[Required action]: Your job is to set down the stretch of entries that opens with the line containing "Definition EmbeddingForwardScatter (order" and closes with the line containing "Lemma nextPow2_spec x". Keep both end lines, copy each exactly, and add nothing.

------ Supplied data

(* ===== verification/DeviceOps.v ===== *)
(** * Kernels of [cuda_ops]: [update_accumulate.cuh], [scatter.cuh], [kernels_common.cuh]

    The kernels that write rows of a linear table ([UpdateTable]), add to them
    ([UpdateAccumulateTable]) and spread rows over the output of a lookup
    ([EmbeddingForwardScatter]). The threads of a launch run in any order; the source is
    [__restrict__] and given as a memory of its own. Offsets are computed with the width
    the code gives them. *)
From S2P Require Import Prelude BitOps EcHash SetAssoc HostModify CacheQuery DataTypes HostTable.

(** ** Shape of a launch *)

(** [nextPow2]: [1 << (32 - __builtin_clz(x) - 1)]. *)
Definition nextPow2 (x : Z) : outcome Z :=
  if x =? 1 then Ok 1
  else if x =? 0 then Undef "__builtin_clz(0)"
  else Ok (Z.shiftl 1 (32 - (31 - Z.log2 x) - 1)).

(** [subgroupWidth]; every value it takes has a [case]. *)
Definition subgroup_width (elements : Z) : outcome Z :=
  let! p := nextPow2 elements in
  let w := Z.min p 32 in
  check! bool_decide (w ∈ [32; 16; 8; 4; 2; 1]) as "Unsupported kernel dimensions" in
  Ok w.

(** The rows of the grid, [indices_per_warp] to a block, and the threads: row and lane. *)
Definition launch_rows (indices_per_warp num : Z) : list Z :=
  b ← seqZ 0 (ceil_div num indices_per_warp); y ← seqZ 0 indices_per_warp; [b * indices_per_warp + y].
Definition launch_threads (w indices_per_warp num : Z) : list (Z * Z) :=
  id ← launch_rows indices_per_warp num; x ← seqZ 0 w; [(id, x)].

(** The grid of a launch has [(num_indices + indices_per_warp - 1) / indices_per_warp]
    blocks, computed in 32 unsigned bits. A launch of no block, or of more than the
    [2^31 - 1] a grid may have, fails, and [NVE_CHECK_(cudaGetLastError())] after it throws. *)
Definition launch_grid (num indices_per_warp : Z) : outcome unit :=
  let blocks := wrapu 32 (num + indices_per_warp - 1) / indices_per_warp in
  check! (0 <? blocks) && (blocks <? 2 ^ 31) as "invalid configuration argument" in Ok tt.

(** [for (el = threadIdx.x; el < n; el += SubwarpWidth)]. *)
Definition lane_elements (w n x : Z) : list Z := (fun i => x + i * w) <$> seqZ 0 (ceil_div (n - x) w).

(** The largest element type that divides the row, [None] for an odd size. *)
Definition vec_size (embed_width_in_bytes : Z) : option Z :=
  if embed_width_in_bytes mod 16 =? 0 then Some 16
  else if embed_width_in_bytes mod 8 =? 0 then Some 8
  else if embed_width_in_bytes mod 4 =? 0 then Some 4
  else if embed_width_in_bytes mod 2 =? 0 then Some 2
  else None.

(** [id * stride] and [key * stride] for a 32-bit unsigned stride. *)
Definition id_offset (id stride : Z) : Z := wrapu 32 (id * stride).
Definition key_offset (K : int_type) (key stride : Z) : Z :=
  if width K <=? 32 then wrapu 32 (key * stride) else key * stride.

(** ** [UpdateTable] *)

Section UpdateTable.
Context (K : int_type).
Variables (src_mem : memory) (src : Z) (indices : Z -> Z) (embedding_table : Z).
Variables (embed_width_in_bytes embed_src_stride_in_bytes embed_dst_stride_in_bytes num_indices : Z).

Definition UpdateTableKernel (elt w : Z) (m : memory) (t : Z * Z) : memory :=
  let '(id, x) := t in
  if num_indices <=? id then m
  else
    let embed_src := src + id_offset id embed_src_stride_in_bytes in
    let embed_dst := embedding_table + key_offset K (indices id) embed_dst_stride_in_bytes in
    fold_left (fun m el => copy_from src_mem (embed_dst + el * elt) (embed_src + el * elt) elt m)
      (lane_elements w (embed_width_in_bytes / elt) x) m.

(** [UpdateTable]: [order w] is the order in which the threads of a launch with [w] lanes
    to a row run. *)
Definition UpdateTable (order : Z -> list (Z * Z)) (m : memory) : outcome memory :=
  match vec_size embed_width_in_bytes with
  | None => Ok m
  | Some elt =>
      let! w := subgroup_width (embed_width_in_bytes / elt) in
      let! _ := launch_grid num_indices (32 / w) in
      Ok (fold_left (UpdateTableKernel elt w) (order w) m)
  end.
End UpdateTable.

(** ** [EmbeddingForwardScatter] *)

Section Scatter.
Variables (src_mem : memory) (src dst : Z).
Variables (embed_width_in_bytes embed_src_stride_in_bytes embed_dst_stride_in_bytes : Z).
(** The 64-bit words of the hit mask. *)
Variables (hit_mask : Z -> Z) (num_indices : Z).

(** The offsets lane [x] copies in [memcpy_warp<w, DataType>]. *)
Definition lane_offsets (w elt size x : Z) : list Z :=
  i ← seqZ 0 (ceil_div size (elt * w));
  let offset := i * (elt * w) + x * elt in
  if offset <? size then [offset] else [].

Definition EmbedScatter (elt w : Z) (m : memory) (t : Z * Z) : memory :=
  let '(embed, x) := t in
  if num_indices <=? embed then m
  else if Z.testbit (hit_mask (embed / 64)) (embed mod 64) then m
  else
    let embed_src := src + id_offset embed embed_src_stride_in_bytes in
    let embed_dst := dst + id_offset embed embed_dst_stride_in_bytes in
    fold_left (fun m o => copy_from src_mem (embed_dst + o) (embed_src + o) elt m)
      (lane_offsets w elt embed_width_in_bytes x) m.

Definition EmbeddingForwardScatter (order : Z -> list (Z * Z)) (m : memory) : outcome memory :=
  match vec_size embed_width_in_bytes with
  | None => Ok m
  | Some elt =>
      let! w := subgroup_width (embed_width_in_bytes / elt) in
      let! _ := launch_grid num_indices (64 / w) in
      Ok (fold_left (EmbedScatter elt w) (order w) m)
  end.
End Scatter.

(** ** [UpdateAccumulateTable] *)

Section AccumulateTable.
(** Key type, element type and the addition of two elements. *)
Context (K : int_type) (T : DataType_t) (add_element : DataType_t -> DataType_t -> list Z -> list Z -> list Z).
Variables (src_mem : memory) (src : Z) (indices : Z -> Z) (embedding_table : Z).
(** Widths and strides are numbers of elements. *)
Variables (embed_width embed_src_stride embed_dst_stride num_indices : Z).

(** The row pointers of index [id]. *)
Definition acc_src (id : Z) : Z := src + id_offset id embed_src_stride * elem_size T.
Definition acc_dst (id : Z) : Z := embedding_table + key_offset K (indices id) embed_dst_stride * elem_size T.

Definition UpdateAccumulateTableKernel (w : Z) (m : memory) (t : Z * Z) : memory :=
  let '(id, x) := t in
  if num_indices <=? id then m
  else fold_left (fun m el => update_element add_element T T (acc_dst id) src_mem (acc_src id) el m)
         (lane_elements w embed_width x) m.

Definition UpdateAccumulateTable (order : Z -> list (Z * Z)) (m : memory) : outcome memory :=
  let! w := subgroup_width embed_width in
  let! _ := launch_grid num_indices (32 / w) in
  Ok (fold_left (UpdateAccumulateTableKernel w) (order w) m).
End AccumulateTable.

(** ** Lemmas: shapes *)

Lemma nextPow2_spec x : 0 < x -> exists p, nextPow2 x = Ok (2 ^ p) /\ 0 <= p /\ 2 ^ p <= x < 2 ^ (p + 1).
Proof.
  intros Hx. unfold nextPow2. destruct (Z.eqb_spec x 1) as [->|Hn]; [by exists 0|].
  rewrite (proj2 (Z.eqb_neq _ _)) by lia. exists (Z.log2 x).
  replace (32 - (31 - Z.log2 x) - 1) with (Z.log2 x) by lia. rewrite Z.shiftl_1_l.
  pose proof (Z.log2_spec x Hx). pose proof (Z.log2_nonneg x). done.
Qed.

Lemma subgroup_width_spec n : 0 < n -> exists w, subgroup_width n = Ok w /\ w ∈ [32; 16; 8; 4; 2; 1].
Proof.
  intros Hn. unfold subgroup_width. destruct (nextPow2_spec n Hn) as (p & -> & Hp & _). cbn [obind].
  exists (Z.min (2 ^ p) 32).
  assert (Hin : Z.min (2 ^ p) 32 ∈ [32; 16; 8; 4; 2; 1]).
  { destruct (Z.le_gt_cases 5 p) as [H5|H5].
    - rewrite Z.min_r; [by left|]. change 32 with (2 ^ 5). by apply Z.pow_le_mono_r.
    - assert (p = 0 \/ p = 1 \/ p = 2 \/ p = 3 \/ p = 4) as [-> | [-> | [-> | [-> | ->]]]] by lia; simpl; set_solver. }
  rewrite bool_decide_true by done. done.
Qed.

Lemma vec_size_spec n elt : vec_size n = Some elt -> 0 < elt /\ (elt | n).
Proof.
  unfold vec_size. repeat case_match; intros [= <-]; (split; [done|]); apply Z.mod_divide; lia.
Qed.

Lemma vec_size_even n : (2 | n) -> is_Some (vec_size n).
Proof.
  intros [q ->]. unfold vec_size. repeat case_match; try done.
  match goal with H : (q * 2) mod 2 =? 0 = false |- _ => rewrite Z.mod_mul in H by done end. done.
Qed.

Lemma elem_of_launch_threads w ipw num id x :
  0 < ipw -> 0 <= num -> (id, x) ∈ launch_threads w ipw num -> 0 <= id /\ 0 <= x < w.
Proof.
  intros Hi Hn H. unfold launch_threads, launch_rows in H. apply list_elem_of_bind in H as (id' & H & Hid).
  apply list_elem_of_bind in H as (x' & H & Hx). apply list_elem_of_singleton in H. injection H as -> ->.
  apply list_elem_of_bind in Hid as (b & Hid & Hb). apply list_elem_of_bind in Hid as (y & Hid & Hy).
  apply list_elem_of_singleton in Hid as ->. rewrite elem_of_seqZ in *. nia.
Qed.

Lemma launch_threads_cover w ipw num id x :
  0 < ipw -> 0 <= id < num -> 0 <= x < w -> (id, x) ∈ launch_threads w ipw num.
Proof.
  intros Hi Hid Hx. unfold launch_threads, launch_rows. apply list_elem_of_bind. exists id. split.
  - apply list_elem_of_bind. exists x. split; [by apply list_elem_of_singleton|apply elem_of_seqZ; lia].
  - apply list_elem_of_bind. exists (id / ipw). pose proof (Z.div_mod id ipw ltac:(lia)). pose proof (Z.mod_pos_bound id ipw Hi).
    split.
    + apply list_elem_of_bind. exists (id mod ipw). split; [apply list_elem_of_singleton; lia|apply elem_of_seqZ; lia].
    + apply elem_of_seqZ. split; [apply Z.div_pos; lia|]. pose proof (ceil_div_bounds num ipw ltac:(lia) Hi).
      apply Z.div_lt_upper_bound; [lia|]. nia.
Qed.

------------

[Response area]:
Definition EmbeddingForwardScatter (order : Z -> list (Z * Z)) (m : memory) : outcome memory :=
  match vec_size embed_width_in_bytes with
  | None => Ok m
  | Some elt =>
      let! w := subgroup_width (embed_width_in_bytes / elt) in
      let! _ := launch_grid num_indices (64 / w) in
      Ok (fold_left (EmbedScatter elt w) (order w) m)
  end.
End Scatter.

(** ** [UpdateAccumulateTable] *)

Section AccumulateTable.
(** Key type, element type and the addition of two elements. *)
Context (K : int_type) (T : DataType_t) (add_element : DataType_t -> DataType_t -> list Z -> list Z -> list Z).
Variables (src_mem : memory) (src : Z) (indices : Z -> Z) (embedding_table : Z).
(** Widths and strides are numbers of elements. *)
Variables (embed_width embed_src_stride embed_dst_stride num_indices : Z).

(** The row pointers of index [id]. *)
Definition acc_src (id : Z) : Z := src + id_offset id embed_src_stride * elem_size T.
Definition acc_dst (id : Z) : Z := embedding_table + key_offset K (indices id) embed_dst_stride * elem_size T.

Definition UpdateAccumulateTableKernel (w : Z) (m : memory) (t : Z * Z) : memory :=
  let '(id, x) := t in
  if num_indices <=? id then m
  else fold_left (fun m el => update_element add_element T T (acc_dst id) src_mem (acc_src id) el m)
         (lane_elements w embed_width x) m.

Definition UpdateAccumulateTable (order : Z -> list (Z * Z)) (m : memory) : outcome memory :=
  let! w := subgroup_width embed_width in
  let! _ := launch_grid num_indices (32 / w) in
  Ok (fold_left (UpdateAccumulateTableKernel w) (order w) m).
End AccumulateTable.

(** ** Lemmas: shapes *)

Lemma nextPow2_spec x : 0 < x -> exists p, nextPow2 x = Ok (2 ^ p) /\ 0 <= p /\ 2 ^ p <= x < 2 ^ (p + 1).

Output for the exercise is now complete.